Another thing I quite enjoyed about this book are the very real and relatable characters in this book. Hannah is a solid main character. She’s, like many of the other MCs I tend to like, not perfect, but learning and growing. She relies on others, seeks truth, doesn’t just accept things as fact, and questions everything the adults tell her to believe. Go Hannah!

She trusts her judgment and believes in her friendship with Gemma, even when she knows it goes against everything she’s ever learned. She trusts her heart and her mind. But she’s a teenager, so she’s also learning how to come to terms with heartbreak, and relationships. She’s also a really strong example of an unapologetic and badass lesbian. I love Sterling’s writing of her character.

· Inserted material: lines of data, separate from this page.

Lemma is_null m : m <> NULL -> one_if NULL m = 0.
Proof. intros H. unfold one_if. by destruct (Z.eqb_spec NULL m). Qed.

Lemma net_get m x ops : net m (Get x :: ops) = one_if x m + net m ops.
Proof. done. Qed.
Lemma net_put m x ops : net m (Put x :: ops) = net m ops - one_if x m.
Proof. unfold net, one_if. csimpl. destruct (x =? m); lia. Qed.
Lemma net_nil m : net m [] = 0.
Proof. done. Qed.

Lemma net_drop m x : m <> NULL -> net m (drop_of x) = - one_if x m.
Proof.
  intros Hm. unfold drop_of. destruct (Z.eqb_spec x NULL) as [->|].
  - by rewrite is_null.
  - by rewrite net_put, net_nil.
Qed.

(** What the requests satisfy at every point of the worker. *)
Definition req_ok (r : ac_prot_add_req) : Prop :=
  (rq_linked r = true -> rq_old_mm r = NULL) /\
  (rq_old_mm r <> NULL -> rq_post_mm r = NULL) /\
  match rq_work r with
  | WWaiting => rq_old_mm r = NULL
  | WHandoff _ =>
      rq_linked r = false /\ rq_post_mm r = NULL /\ rq_old_mm r = NULL
  | WResolved _ post _ _ =>
      rq_linked r = false /\ rq_post_mm r = NULL /\
      (rq_old_mm r <> NULL -> post = NULL)
  | _ => True
  end.

Definition reqs_ok (l : list (Z * ac_prot_add_req)) : Prop :=
  Forall (fun pr => req_ok (snd pr)) l.

(** The pins are those of the execs in flight. *)
Definition pins_ok (pins : list Z) (execs : list ac_exec_entry_data) : Prop :=
  length pins = AC_EXEC_PIN_MAX /\
  NoDup (omap d_pin_slot execs) /\
  Forall (fun d =>
    match d_pin_slot d with
    | Some i => pins !! i = Some (d_old_mm d) /\ d_old_mm d <> NULL
    | None => d_old_mm d = NULL
    end /\ (d_fork_race_inherit d = true -> d_old_mm d = NULL)) execs /\
  forall P : Z -> bool, P NULL = false ->
    count_if P pins = count_if (fun d => P (d_old_mm d)) execs.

At one point, a side character,  Benton thinks he can persuade her to date him, and she’s like, um, “no dude, I’m gay.” The way Sterling injects the social commentary of turning girls straight here was so smooth and so easily done, just a quick conversation. Then it was done and handled, and then both Hannah and Benton move on, as friends.

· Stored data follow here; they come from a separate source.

(* ===== verification/Baseline.v ===== *)
(** The integrity baselines of the daemon (src/anticheat_daemon.c): hashing a
    range of another process's memory, and the per-file record store with its
    locked read-modify-write. *)

From stdpp Require Export gmap.
From S2P Require Import Prelude CText CScan Abi Sha256 DLog.
Import DLog.DLog Sha256.Sha.

#[local] Open Scope Z_scope.

Module Baseline.

Definition AC_HASH_CAP : Z := 16 * 1024 * 1024.
Definition AC_READ_CHUNK : Z := 64 * 1024.
Definition PATH_MAX : nat := 4096.
Definition AC_BASELINE_MAX_RECORDS : nat := 256.
Definition AC_BASELINE_SAVE_FULL : Z := -2.
Definition ELOOP : Z := 40.
Definition ENAMETOOLONG : Z := 36.

(** ** Hashing another process's memory *)

Section hashing.
(** [pread] on /proc/<pid>/mem, retried while interrupted: [None] on an error,
    otherwise the bytes read, none at the end of file. *)
Context (pread : Z -> Z -> option (list Z)).

Fixpoint hash_loop (fuel : nat) (start size done : Z) (c : ac_sha256_ctx)
    : option (ac_sha256_ctx * Z) :=
  match fuel with
  | O => Some (c, done)
  | S f =>
      if size <=? done then Some (c, done)
      else
        let want := Z.min (size - done) AC_READ_CHUNK in
        match pread (s64 (start + done)) want with
        | None => None
        | Some [] => Some (c, done)
        | Some bs => hash_loop f start size (done + Z.of_nat (length bs))
                       (ac_sha256_update c bs)
        end
  end.

(** [Some hex] is a return of 0 with the digest in [out_hex].  Every turn of
    the loop reads at least one byte, so [size] turns are enough. *)
Definition hash_proc_mem (start size : Z) : option (list Z) :=
  match hash_loop (Z.to_nat size) start size 0 (ac_sha256_init fresh_ctx) with
  | None => None
  | Some (c, done) =>
      if done <? size then None
      else Some (ac_sha256_hex_digest (ac_sha256_final c))
  end.
End hashing.

(** What the hash relies on: a read returns the bytes of the memory, at most
    as many as asked for; it fails, or returns nothing, only when some byte of
    the range cannot be read. *)
Record mem_laws (pread : Z -> Z -> option (list Z)) (mem : Z -> option Z)
    : Prop := {
  pread_bytes off want bs : 0 < want -> pread off want = Some bs ->
    Z.of_nat (length bs) <= want /\
    forall i : nat, (i < length bs)%nat -> mem (off + Z.of_nat i) = bs !! i;
  pread_stuck off want : 0 < want ->
    pread off want = None \/ pread off want = Some [] ->
    exists i, 0 <= i < want /\ mem (off + i) = None;
}.

(** Reference: the bytes of a range, when all can be read. *)
Fixpoint mem_range (mem : Z -> option Z) (start : Z) (n : nat)
    : option (list Z) :=
  match n with
  | O => Some []
  | S n' =>
      match mem start, mem_range mem (start + 1) n' with
      | Some b, Some bs => Some (b :: bs)
      | _, _ => None
      end
  end.

(** ** The record store *)

Record ac_baseline_rec := mk_rec {
  r_inode : Z;
  r_offset : Z;
  r_size : Z;
  r_hex : list Z;
}.

#[export] Instance rec_eq_dec : EqDecision ac_baseline_rec.
Proof. solve_decision. Defined.

(** The files, by name. *)
Notation files := (gmap (list Z) (list Z)).

Definition baseline_path_for (dir path : list Z) : list Z :=
  strscpy PATH_MAX (dir ++ lit "/" ++ ac_sha256_hex path ++ lit ".txt").

(** [sscanf(line, "%llx %llx %llx %64s", ...) == 4] *)
Definition parse_rec (line : list Z) : option ac_baseline_rec :=
  match scan_x line with
  | None => None
  | Some (inode, l1) =>
      match scan_x l1 with
      | None => None
      | Some (offset, l2) =>
          match scan_x l2 with
          | None => None
          | Some (size, l3) =>
              match scan_s 64 l3 with
              | None => None
              | Some (hex, _) => Some (mk_rec inode offset size hex)
              end
          end
      end
  end.

(** [sscanf(line, "%llx %llx %64s", ...) == 3] *)
Definition parse_legacy (line : list Z) : bool :=
  match scan_x line with
  | None => false
  | Some (_, l1) =>
      match scan_x l1 with
      | None => false
      | Some (_, l2) =>
          match scan_s 64 l2 with None => false | Some _ => true end
      end
  end.

(** The reading loop; [room] is how many records the array still takes.
    [fgets] consumes at least one byte, so the file's length is enough
    fuel. *)
Fixpoint load_loop (fuel room : nat) (legacy : bool) (f : list Z)
    : list ac_baseline_rec * bool :=
  match fuel, room, f with
  | S fuel', S room', _ :: _ =>
      let '(line, rest) := fgets_n 511 f in
      match parse_rec (cstr line) with
      | Some r =>
          let '(rs, lg) := load_loop fuel' room' legacy rest in (r :: rs, lg)
      | None => load_loop fuel' room (legacy || parse_legacy (cstr line)) rest
      end
  | _, _, _ => ([], legacy)
  end.

(** [fopen_ok]: whether [fopen] of a file that is there works.  A failure reads
    as a missing file. *)
Definition baseline_load_records (fopen_ok : bool) (fs : files) (blpath : list Z)
    : list ac_baseline_rec * bool :=
  match fs !! blpath with
  | None => ([], false)
  | Some f =>
      if fopen_ok then load_loop (length f) AC_BASELINE_MAX_RECORDS false f
      else ([], false)
  end.

(** [fprintf(f, "%llx %llx %llx %s\n", ...)] *)
Definition print_rec (r : ac_baseline_rec) : list Z :=
  concat [fmt_x (r_inode r); lit " "; fmt_x (r_offset r); lit " ";
    fmt_x (r_size r); lit " "; r_hex r; [10]].

Definition same_key (inode offset size : Z) (r : ac_baseline_rec) : bool :=
  (r_inode r =? inode) && (r_offset r =? offset) && (r_size r =? size).

(** What the calls of [baseline_save_record] return: [None] for success,
    otherwise the [errno]. *)
Record save_env := mk_save_env {
  se_symlink : bool;               (** [lstat] finds a symbolic link *)
  se_open : option Z;              (** [open] of the lock file *)
  se_flock : option Z;
  se_fopen : bool;                 (** [fopen] of the records works *)
  se_mkstemp : option Z;
  se_fdopen : option Z;
  se_fflush : option Z;
  se_fsync : option Z;
  se_fclose : option Z;
  se_rename : option Z;
}.

(** The descriptors, the lock and the temporary file. *)
Inductive save_op :=
  | OpenLock | LockEx | Unlock | CloseLock
  | MakeTmp | CloseTmp | UnlinkTmp | RenameTmp.

(** Return value, [errno] when it is -1, the files, and the operations. *)
Definition save_res : Type := Z * option Z * files * list save_op.

Definition release : list save_op := [Unlock; CloseLock].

Morgan is also badass. She’s bi, and so cool. Hannah assumes she’s a lesbian, there’s a clarifying convo in there about assumptions, and then they move on and it’s literally no problem. Another cool move by Sterling. Morgan is confident, calm, and perfect for Hannah— the complete opposite of Hannah’s ex, Veronica.

Veronica is the epitome of unhealthy relationship.

———-Okay, hold up————

Listen. I promise this book is about witches. But Sterling’s writing is SO GOOD we have to talk about how she writes these characters.

Okay, back to Veronica. So unhealthy. Manipulating. Wishy washy. She wants Hannah back, but only so Hannah doesn’t have someone else. Ugh. But so well written. Isabel Sterling. You are so so good at writing characters and character interactions. For real.

The plot itself is kind of like a mystery whodunit but with witches and a teenage love triange thrown in for good measure — if you’re into that sort of thing. As it’s in Salem, and it’s called These Witches Don’t Burn, there are some assumptions you can make, right? Someone wants to burn witches. So people are after Hannah – the witch. Despite, everything though, throughout the whole book, I wasn’t actively trying to figure out who it was that was trying to hunt witches. I’m usually pretty good at guessing who the bad guy is, but this time, it took me a bit to figure it out.

BUT
I REALLY LIKED that. I liked not knowing. I didn’t want to figure it out. I wanted to enjoy the story and the mystery. I was so wrapped up in the characters and the drama of the romance and the family / clan dynamic that I didn’t guess who the witch hunter(s) was/were until the end.

These Witches Don’t Burn was amazing. I am putting it in my classroom with a big huge 5 Stars on it so my kids know it was an amazing read.